*WORK TASK*
What you return should be the lines from the first line of the records below through the line holding "cbn [contains split_go].", unchanged.

*GIVEN RECORDS*

────────

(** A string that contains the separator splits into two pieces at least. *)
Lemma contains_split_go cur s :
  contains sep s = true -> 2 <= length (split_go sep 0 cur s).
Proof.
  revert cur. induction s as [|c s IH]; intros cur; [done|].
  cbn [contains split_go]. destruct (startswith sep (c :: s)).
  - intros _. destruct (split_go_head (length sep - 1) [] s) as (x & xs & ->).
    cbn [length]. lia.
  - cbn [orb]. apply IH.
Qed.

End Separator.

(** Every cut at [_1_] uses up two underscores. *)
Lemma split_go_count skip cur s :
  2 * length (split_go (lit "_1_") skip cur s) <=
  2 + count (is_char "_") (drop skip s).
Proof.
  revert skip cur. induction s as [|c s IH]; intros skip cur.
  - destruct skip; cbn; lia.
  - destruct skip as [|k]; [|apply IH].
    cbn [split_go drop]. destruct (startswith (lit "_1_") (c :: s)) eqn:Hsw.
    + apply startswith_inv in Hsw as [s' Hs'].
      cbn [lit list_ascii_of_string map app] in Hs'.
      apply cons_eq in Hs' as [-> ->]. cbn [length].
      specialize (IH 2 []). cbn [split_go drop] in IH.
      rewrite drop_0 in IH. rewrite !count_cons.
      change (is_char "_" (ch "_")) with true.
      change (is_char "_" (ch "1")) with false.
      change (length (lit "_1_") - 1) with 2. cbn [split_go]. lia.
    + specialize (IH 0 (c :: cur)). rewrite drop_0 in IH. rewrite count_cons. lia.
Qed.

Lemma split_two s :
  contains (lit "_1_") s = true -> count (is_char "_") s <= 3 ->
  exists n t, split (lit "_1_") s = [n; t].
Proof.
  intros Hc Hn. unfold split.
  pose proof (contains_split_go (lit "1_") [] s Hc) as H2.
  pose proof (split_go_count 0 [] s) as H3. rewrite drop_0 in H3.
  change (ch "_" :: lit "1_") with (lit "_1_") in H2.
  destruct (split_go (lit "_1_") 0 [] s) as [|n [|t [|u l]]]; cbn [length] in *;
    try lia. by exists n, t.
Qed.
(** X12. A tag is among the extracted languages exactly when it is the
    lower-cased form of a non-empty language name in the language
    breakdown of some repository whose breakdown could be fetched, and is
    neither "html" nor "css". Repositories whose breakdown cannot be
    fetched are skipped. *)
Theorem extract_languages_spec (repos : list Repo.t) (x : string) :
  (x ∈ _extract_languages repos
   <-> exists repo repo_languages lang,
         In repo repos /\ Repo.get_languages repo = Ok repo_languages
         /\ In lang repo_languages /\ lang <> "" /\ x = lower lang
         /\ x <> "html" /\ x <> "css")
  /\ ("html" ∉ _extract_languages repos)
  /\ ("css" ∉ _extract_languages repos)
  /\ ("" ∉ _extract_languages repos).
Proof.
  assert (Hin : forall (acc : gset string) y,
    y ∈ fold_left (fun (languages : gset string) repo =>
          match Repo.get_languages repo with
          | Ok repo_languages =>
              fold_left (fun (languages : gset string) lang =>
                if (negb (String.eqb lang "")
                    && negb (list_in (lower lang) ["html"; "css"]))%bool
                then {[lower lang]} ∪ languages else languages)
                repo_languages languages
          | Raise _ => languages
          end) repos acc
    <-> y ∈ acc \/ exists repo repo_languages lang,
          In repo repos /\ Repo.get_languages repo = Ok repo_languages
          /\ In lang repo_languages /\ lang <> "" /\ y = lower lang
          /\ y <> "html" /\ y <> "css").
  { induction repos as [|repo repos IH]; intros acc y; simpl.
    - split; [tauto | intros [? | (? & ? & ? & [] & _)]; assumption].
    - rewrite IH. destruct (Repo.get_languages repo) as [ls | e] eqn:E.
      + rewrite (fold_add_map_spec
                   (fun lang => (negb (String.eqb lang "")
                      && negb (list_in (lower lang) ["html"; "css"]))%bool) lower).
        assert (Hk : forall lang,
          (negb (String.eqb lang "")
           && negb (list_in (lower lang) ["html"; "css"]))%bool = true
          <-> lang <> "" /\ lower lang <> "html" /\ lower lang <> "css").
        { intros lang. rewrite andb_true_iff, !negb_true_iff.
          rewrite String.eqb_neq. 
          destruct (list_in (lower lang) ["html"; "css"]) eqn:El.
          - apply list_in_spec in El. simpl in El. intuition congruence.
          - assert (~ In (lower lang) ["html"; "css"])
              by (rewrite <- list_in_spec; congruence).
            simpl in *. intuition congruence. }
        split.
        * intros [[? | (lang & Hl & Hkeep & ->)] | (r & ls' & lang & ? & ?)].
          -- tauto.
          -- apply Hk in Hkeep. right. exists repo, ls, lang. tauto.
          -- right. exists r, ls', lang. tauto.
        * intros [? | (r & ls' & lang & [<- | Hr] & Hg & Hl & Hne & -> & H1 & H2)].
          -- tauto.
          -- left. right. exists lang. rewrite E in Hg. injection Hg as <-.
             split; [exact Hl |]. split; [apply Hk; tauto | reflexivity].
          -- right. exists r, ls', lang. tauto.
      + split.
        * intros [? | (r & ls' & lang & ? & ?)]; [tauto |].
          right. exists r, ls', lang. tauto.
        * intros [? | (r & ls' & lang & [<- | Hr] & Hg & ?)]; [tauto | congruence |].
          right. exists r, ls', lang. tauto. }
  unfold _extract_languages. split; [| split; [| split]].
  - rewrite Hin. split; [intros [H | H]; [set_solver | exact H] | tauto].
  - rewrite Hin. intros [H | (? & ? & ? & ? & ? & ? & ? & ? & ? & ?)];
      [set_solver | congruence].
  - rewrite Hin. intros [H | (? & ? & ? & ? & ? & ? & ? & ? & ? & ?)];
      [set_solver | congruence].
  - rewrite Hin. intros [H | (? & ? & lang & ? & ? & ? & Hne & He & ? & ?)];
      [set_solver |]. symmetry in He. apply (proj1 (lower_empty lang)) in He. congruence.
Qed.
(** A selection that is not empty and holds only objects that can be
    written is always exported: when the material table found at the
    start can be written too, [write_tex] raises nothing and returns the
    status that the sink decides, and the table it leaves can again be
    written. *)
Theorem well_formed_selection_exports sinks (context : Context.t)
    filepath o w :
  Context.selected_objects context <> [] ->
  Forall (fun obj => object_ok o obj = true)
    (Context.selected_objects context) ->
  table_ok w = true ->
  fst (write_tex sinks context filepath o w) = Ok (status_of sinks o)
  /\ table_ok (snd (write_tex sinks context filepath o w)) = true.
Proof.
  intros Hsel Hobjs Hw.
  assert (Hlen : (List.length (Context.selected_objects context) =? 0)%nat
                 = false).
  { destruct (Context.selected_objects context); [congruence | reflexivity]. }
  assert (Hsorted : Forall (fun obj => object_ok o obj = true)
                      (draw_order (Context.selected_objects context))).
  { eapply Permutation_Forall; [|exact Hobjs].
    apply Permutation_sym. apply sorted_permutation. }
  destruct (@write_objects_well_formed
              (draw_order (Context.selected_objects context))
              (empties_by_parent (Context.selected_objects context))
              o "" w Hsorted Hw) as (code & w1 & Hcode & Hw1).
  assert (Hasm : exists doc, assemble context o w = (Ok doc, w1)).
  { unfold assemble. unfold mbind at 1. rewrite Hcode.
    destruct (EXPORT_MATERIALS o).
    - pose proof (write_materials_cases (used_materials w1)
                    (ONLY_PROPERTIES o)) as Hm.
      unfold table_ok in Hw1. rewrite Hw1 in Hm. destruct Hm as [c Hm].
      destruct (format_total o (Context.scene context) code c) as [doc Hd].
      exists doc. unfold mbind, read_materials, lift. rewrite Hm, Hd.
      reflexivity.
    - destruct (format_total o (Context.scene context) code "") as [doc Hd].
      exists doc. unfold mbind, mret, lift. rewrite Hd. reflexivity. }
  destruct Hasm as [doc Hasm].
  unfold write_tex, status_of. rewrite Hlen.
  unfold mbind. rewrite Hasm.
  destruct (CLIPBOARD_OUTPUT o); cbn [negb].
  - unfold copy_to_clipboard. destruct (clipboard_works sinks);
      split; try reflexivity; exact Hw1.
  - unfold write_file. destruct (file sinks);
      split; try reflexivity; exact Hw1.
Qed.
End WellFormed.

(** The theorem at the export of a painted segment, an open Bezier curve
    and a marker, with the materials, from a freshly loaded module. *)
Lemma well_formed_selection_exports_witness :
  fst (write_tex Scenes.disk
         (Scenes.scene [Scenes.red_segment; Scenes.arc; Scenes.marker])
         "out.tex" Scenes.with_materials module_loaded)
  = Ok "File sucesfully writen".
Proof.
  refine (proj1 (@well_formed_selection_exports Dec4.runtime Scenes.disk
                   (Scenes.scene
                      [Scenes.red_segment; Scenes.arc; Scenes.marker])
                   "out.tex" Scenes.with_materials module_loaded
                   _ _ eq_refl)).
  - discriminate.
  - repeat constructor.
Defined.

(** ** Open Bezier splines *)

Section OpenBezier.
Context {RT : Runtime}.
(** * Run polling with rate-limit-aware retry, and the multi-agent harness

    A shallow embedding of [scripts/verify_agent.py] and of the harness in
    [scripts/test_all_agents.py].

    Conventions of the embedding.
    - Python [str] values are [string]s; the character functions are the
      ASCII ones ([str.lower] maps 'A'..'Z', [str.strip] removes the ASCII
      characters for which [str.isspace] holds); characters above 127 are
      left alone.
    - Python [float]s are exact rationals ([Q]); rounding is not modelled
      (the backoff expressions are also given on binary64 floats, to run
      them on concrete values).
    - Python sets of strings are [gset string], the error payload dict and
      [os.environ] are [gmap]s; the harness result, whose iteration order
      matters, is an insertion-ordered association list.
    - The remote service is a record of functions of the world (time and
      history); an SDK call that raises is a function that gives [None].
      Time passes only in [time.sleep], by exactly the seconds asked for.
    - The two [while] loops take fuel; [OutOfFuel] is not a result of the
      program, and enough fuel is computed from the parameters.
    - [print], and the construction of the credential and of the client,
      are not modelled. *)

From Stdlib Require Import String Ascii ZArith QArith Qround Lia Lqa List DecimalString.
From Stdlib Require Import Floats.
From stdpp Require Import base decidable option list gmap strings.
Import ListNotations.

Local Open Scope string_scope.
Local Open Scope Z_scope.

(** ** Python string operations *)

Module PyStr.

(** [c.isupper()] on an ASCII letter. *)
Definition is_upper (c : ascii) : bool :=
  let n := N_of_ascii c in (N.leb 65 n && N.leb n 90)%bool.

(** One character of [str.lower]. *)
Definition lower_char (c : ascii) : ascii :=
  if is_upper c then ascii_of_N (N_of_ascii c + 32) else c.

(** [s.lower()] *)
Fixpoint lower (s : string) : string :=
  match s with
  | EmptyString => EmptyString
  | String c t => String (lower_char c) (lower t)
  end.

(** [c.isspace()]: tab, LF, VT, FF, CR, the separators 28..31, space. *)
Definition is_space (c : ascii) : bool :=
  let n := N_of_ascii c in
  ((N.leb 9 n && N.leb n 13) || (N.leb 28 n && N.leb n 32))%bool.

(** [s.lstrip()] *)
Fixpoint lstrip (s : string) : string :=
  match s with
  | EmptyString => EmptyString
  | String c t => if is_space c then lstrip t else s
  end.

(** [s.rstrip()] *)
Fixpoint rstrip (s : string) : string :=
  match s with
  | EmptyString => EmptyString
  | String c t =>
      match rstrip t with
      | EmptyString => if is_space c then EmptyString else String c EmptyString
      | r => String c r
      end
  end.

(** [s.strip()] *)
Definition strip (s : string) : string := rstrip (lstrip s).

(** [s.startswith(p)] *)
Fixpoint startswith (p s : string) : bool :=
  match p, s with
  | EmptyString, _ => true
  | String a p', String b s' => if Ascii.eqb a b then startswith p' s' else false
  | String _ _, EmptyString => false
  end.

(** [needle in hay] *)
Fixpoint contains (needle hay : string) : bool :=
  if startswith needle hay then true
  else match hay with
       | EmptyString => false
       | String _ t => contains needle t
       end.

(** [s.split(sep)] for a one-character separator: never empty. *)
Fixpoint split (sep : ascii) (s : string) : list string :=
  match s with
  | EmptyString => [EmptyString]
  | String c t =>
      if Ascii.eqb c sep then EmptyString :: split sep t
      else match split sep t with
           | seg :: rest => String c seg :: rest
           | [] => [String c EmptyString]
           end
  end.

────────

*RESULT*
(** A string that contains the separator splits into two pieces at least. *)
Lemma contains_split_go cur s :
  contains sep s = true -> 2 <= length (split_go sep 0 cur s).
Proof.
  revert cur. induction s as [|c s IH]; intros cur; [done|].
  cbn [contains split_go]. destruct (startswith sep (c :: s)).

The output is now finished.